Susan bersimpuh dilantai, kelelahan. Setumpuk baju masih terserak dilantai. Susan tak peduli. Matanya mencari-cari kesekeliling ruangan. Oh ya, masih ada almari kecil disudut sana. Susan bangkit, dan mendekat. Tampaknya almari itu jarang dibuka. Tak ada kunci yang tampak disekelilingnya. Susan meraba-raba, kalau kunci ditemukan ia tak perlu bersusah payah mempergunakan alat untuk membukanya paksa. Lobang kunci itu sudah karatan, rupanya memang jarang atau memang tak pernah dibuka. Itu membuat Susan penasaran.
Ada rak kecil dibagian bawah almari, Susan menariknya, ha.. ternyata ada kunci disitu, Susan mencoba mempergunakan untuk membukanya. Ternyata susah. Susan berlari kedapur. Adakah minyak didapur? Tak ada, bukankah mamanya tak pernah memasak? Tapi dimeja ada roti yang sudah jamuran, dan didekatnya ada mentega. Susan mengambil mentega itu untuk meminyaki kunci yang sudah karatan. Masih agak susah, tapi kemudian berhasil. Susan menjatuhkan tubuhnya dilantai. Karena almari itu pendek, ia tak bisa membuka atau mengeluarkan isinya sambil berdiri.
Bau apak menyengat. Susan mengibas-ngibaskan tangannya.
Tiba-tiba ponselnya berdering.

“Susan?” ternyata dari Naya.
“Ya.. ada apa?”
“Kamu lama sekali? Masih di lapas?”
“Tidak, aku dirumah.”
“Ngapain?”
“Lagi mencari sesuatu, ma’af tidak bisa segera kembali ke kantor.”
“Aku menyusul kamu ya?”

Susan berfikir sejenak, tapi ada baiknya ada yang membantu.

“Baiklah, aku tunggu.”

Susan meletakkan ponselnya, lalu melanjutkan melihat apa isi almari itu. Ah, hanya album foto-foto lama. Susan mengeluarkannya. Lalu ada sebuah kotak besi kecil, dan ada tulisan diatasnya. UNTUK SUSANTI.

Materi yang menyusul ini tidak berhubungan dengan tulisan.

(** returns false when the queue is closed or full *)
Definition enqueue_client (data : outgoing) (c : Client) : bool * Client :=
  if c.(Client_sendDone) then (false, c)
  else if (length c.(Client_send) <? send_capacity)%nat
  then (true, c <| Client_send ::= fun q => q ++ [data] |>)
  else (false, c).

Definition enqueue (c : conn_id) (data : outgoing) : prog World bool :=
  atomic (fun w => ((enqueue_client data (client_of w c)).1,
                    on_client c (fun cl => (enqueue_client data cl).2) w)).

Definition closeSend (c : conn_id) : handler :=
  writes (on_client c (fun cl => if cl.(Client_sendDone) then cl
                                 else cl <| Client_sendDone := true |>)).

(** one iteration of writePump: [None] when there is nothing to write *)
Definition writePump_step (c : conn_id) : prog World (option outgoing) :=
  atomic (fun w => match (client_of w c).(Client_send) with
                   | [] => (None, w)
                   | data :: q => (Some data, on_client c (fun cl => cl <| Client_send := q |>) w)
                   end).

Definition sendJSON (c : conn_id) (v : outgoing) : handler :=
  if encodable_event v then enqueue c v;; Ret tt else Ret tt.

Definition sendError (c : conn_id) (echo msg : string) : handler :=
  sendJSON c (OutResponse (mkResponse "error" 100 JNull msg echo)).

(** [Response{Status: "ok", RetCode: 0, Data: data, Echo: echo}] *)
Definition sendOk (c : conn_id) (echo : string) (data : json) : handler :=
  sendJSON c (OutResponse (mkResponse "ok" 0 data "" echo)).

(** ** Delivery *)

Definition clientsForUser (userID : string) : prog World (list conn_id) :=
  reads (fun w => elements (default ∅ (w.(clients) !! userID))).

Section delivery.
Context `{Runtime}.

(** marshalClientEvent and the capability test before it: [None] skips the client *)
Definition outgoing_for (capabilities : Capabilities) (event : outgoing) : option outgoing :=
  match event with
  | OutMessage m =>
      if hasCapabilitySensitiveSegment m.(MessageEvent_Message) then
        match segmentsForClient capabilities m.(MessageEvent_Message) with
        | Some segments =>
            let outgoing := OutMessage (m <| MessageEvent_Message := segments |>) in
            if encodable_event outgoing then Some outgoing else None
        | None => None
        end
      else Some event
  | _ => Some event
  end.

Definition deliver (event : outgoing) (c : conn_id) : handler :=
  capabilities <- reads (fun w => (client_of w c).(Client_capabilities));;
  match outgoing_for capabilities event with
  | Some data => enqueue c data;; Ret tt
  | None => Ret tt
  end.

Definition sendToUser (userID : string) (event : outgoing) : handler :=
  if encodable_event event then
    cs <- clientsForUser userID;;
    for_each cs (deliver event)
  else Ret tt.

(** the connections of each user of the list, in order *)
Fixpoint clients_of_users (users : list string) : prog World (list conn_id) :=
  match users with
  | [] => Ret []
  | u :: users =>
      cs <- clientsForUser u;;
      rest <- clients_of_users users;;
      Ret (cs ++ rest)
  end.

(** the users a conversation's events go to, before any exclusion *)
Definition audience (convID : string) (conv : Conversation) : prog World (list string) :=
  if bool_decide (conv.(Conversation_Type) = "private")
  then Ret conv.(Conversation_Participants)
  else
    members <- query (GetGroupMembers convID);;
    Ret (match members with Ok ms => GroupMember_UserID <$> ms | Err _ => [] end).

Definition broadcastToConversation (convID : string) (event : outgoing) (excludeUserID : string)
  : handler :=
  if negb (encodable_event event) then Ret tt
  else
    conv <- query (GetConversation convID);;
    match conv with
    | Ok (Some conv) =>
        users <- audience convID conv;;
        cs <- clients_of_users (filter (fun u => u <> excludeUserID) users);;
        for_each cs (deliver event)
    | _ => Ret tt
    end.
(* ===== verification/GatewayAccounts.v ===== *)
(** * Accounts (gateway/gateway.go, profile_cards.go, terminal_vault.go)

    Sessions, login, registration, profiles, blocks, reports, titles, friend
    requests, direct conversations and terminal vaults. *)
From S2P Require Import Prelude GoLib Types DynamicContent Capabilities MemoryState.
From S2P Require Import MemoryAccounts MemoryMessages MemoryGroups Prog Gateway.
From S2P Require Import GatewayGroups Vault.
From stdpp Require Import gmap strings list.
From Stdlib Require Import ZArith.

Local Open Scope Z_scope.
Local Open Scope go_scope.

Definition omit_str (k v : string) : list (string * json) :=
  if bool_decide (v = "") then [] else [(k, JStr v)].
Definition omit_int (k : string) (v : Z) : list (string * json) :=
  if Z.eqb v 0 then [] else [(k, jint v)].
Definition omit_list (k : string) (l : list json) : list (string * json) :=
  match l with [] => [] | _ => [(k, JArr l)] end.

(** the fields of the user a pointer denotes *)
Definition read_user (p : ptr) : prog World User :=
  query (fun s => default (mkUser "" "" "" "" "" "" false false false false "" zero_time) (user_at s p)).
Definition write_user_fields (p : ptr) (f : User -> User) : handler :=
  writes (fun w => w <| store ::= write_user p f |>).

(** the requester's display name *)
Definition nickname_or_id (userID : string) : prog World string :=
  user <- query (fun s => user_of s userID);;
  Ret (match user with
       | Some u => if bool_decide (u.(User_Nickname) = "") then userID else u.(User_Nickname)
       | None => userID
       end).

Definition protocolTitle (title : UserTitle) : json :=
  obj ([("title_id", JStr title.(UserTitle_ID)); ("scope_type", JStr title.(UserTitle_ScopeType));
        ("text", JStr title.(UserTitle_Text)); ("style", JStr title.(UserTitle_Style));
        ("granted_by", JStr title.(UserTitle_GrantedBy));
        ("created_at", jint (Unix title.(UserTitle_CreatedAt)))]
       ++ omit_str "scope_id" title.(UserTitle_ScopeID)
       ++ match title.(UserTitle_ExpiresAt) with
          | Some t => omit_int "expires_at" (Unix t)
          | None => []
          end).

Definition protocol_group (group : Group) (memberCount : Z) : json :=
  obj ([("group_id", JStr group.(Group_ID)); ("name", JStr group.(Group_Name));
        ("owner_id", JStr group.(Group_OwnerID)); ("member_count", jint memberCount);
        ("mute_all", JBool group.(Group_MuteAll))]
       ++ omit_str "avatar_url" group.(Group_Avatar)).

Fixpoint groups_with_counts (groups : list Group) : prog World (list json) :=
  match groups with
  | [] => Ret []
  | group :: groups =>
      members <- query (GetGroupMembers group.(Group_ID));;
      rest <- groups_with_counts groups;;
      Ret (protocol_group group (match members with
                                 | Ok ms => Z.of_nat (length ms)
                                 | Err _ => 0
                                 end) :: rest)
  end.

Definition mutualGroups (viewerID targetID : string) : prog World (list json) :=
  viewerGroups <- query (GetUserGroups viewerID);;
  targetGroups <- query (GetUserGroups targetID);;
  match viewerGroups, targetGroups with
  | Ok viewerGroups, Ok targetGroups =>
      groups_with_counts (filter (fun g => g.(Group_ID) ∈ (Group_ID <$> viewerGroups)) targetGroups)
  | _, _ => Ret []
  end.

Definition validProfileBackgroundColor (raw : string) : bool :=
  bool_decide (raw = "")
  || (Z.eqb (slen raw) 7
      && match bytes raw with
         | h :: _ => Z.eqb h 35
         | [] => false
         end
      && forallb (fun r => is_digit r || (GoLib.between 97 102 r) || (GoLib.between 65 70 r))
           (decode_runes 6 (drop 1 (bytes raw)))).

Definition allowedTitleStyles : gset string := {["gold"; "red"; "yellow"; "aurora"; "ember"]}.
Definition allowedReportReasons : gset string :=
  {["spam"; "harassment"; "impersonation"; "inappropriate"; "other"]}.

Definition isExactAgentConversationParticipants (participants : list string) (userID : string)
  : bool :=
  if negb (Nat.eqb (length participants) 2) || bool_decide (userID = "") then false
  else
    forallb (fun p => bool_decide (p = userID) || bool_decide (p = "fairy")) participants
    && bool_decide (userID ∈ participants)
    && existsb (fun p => bool_decide (p = "fairy") && negb (bool_decide (p = userID))) participants.

Section accounts.
Context `{Runtime}.

(** ** Sessions *)

Definition sessionTTL : Z := 90 * 24 * hour.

“Haa, Susanti... untuk aku?”

Susan membuka kotak itu, ternyata tak ada apapun didalamnya.

“Aneh, siapa memberikan kotak ini yang bertuliskan untuk aku, tapi tak ada isinya? Ataukah isinya sudah diambil? Apa kira-kira isinya ya? “ gumam Susan.

Lalu Susan tergerak untuk membuka beberapa album lawas yang baru saja dikeluarkannya.
Foto-foto lama, beberapa ia tak mengenalinya. Tapi ada foto neneknya ketika masih agak muda, bersama seorang laki-laki yang tidak dikenalnya. Ia bukan kakeknya, karena banyak foto-foto kakeknya dipajang dirumah itu.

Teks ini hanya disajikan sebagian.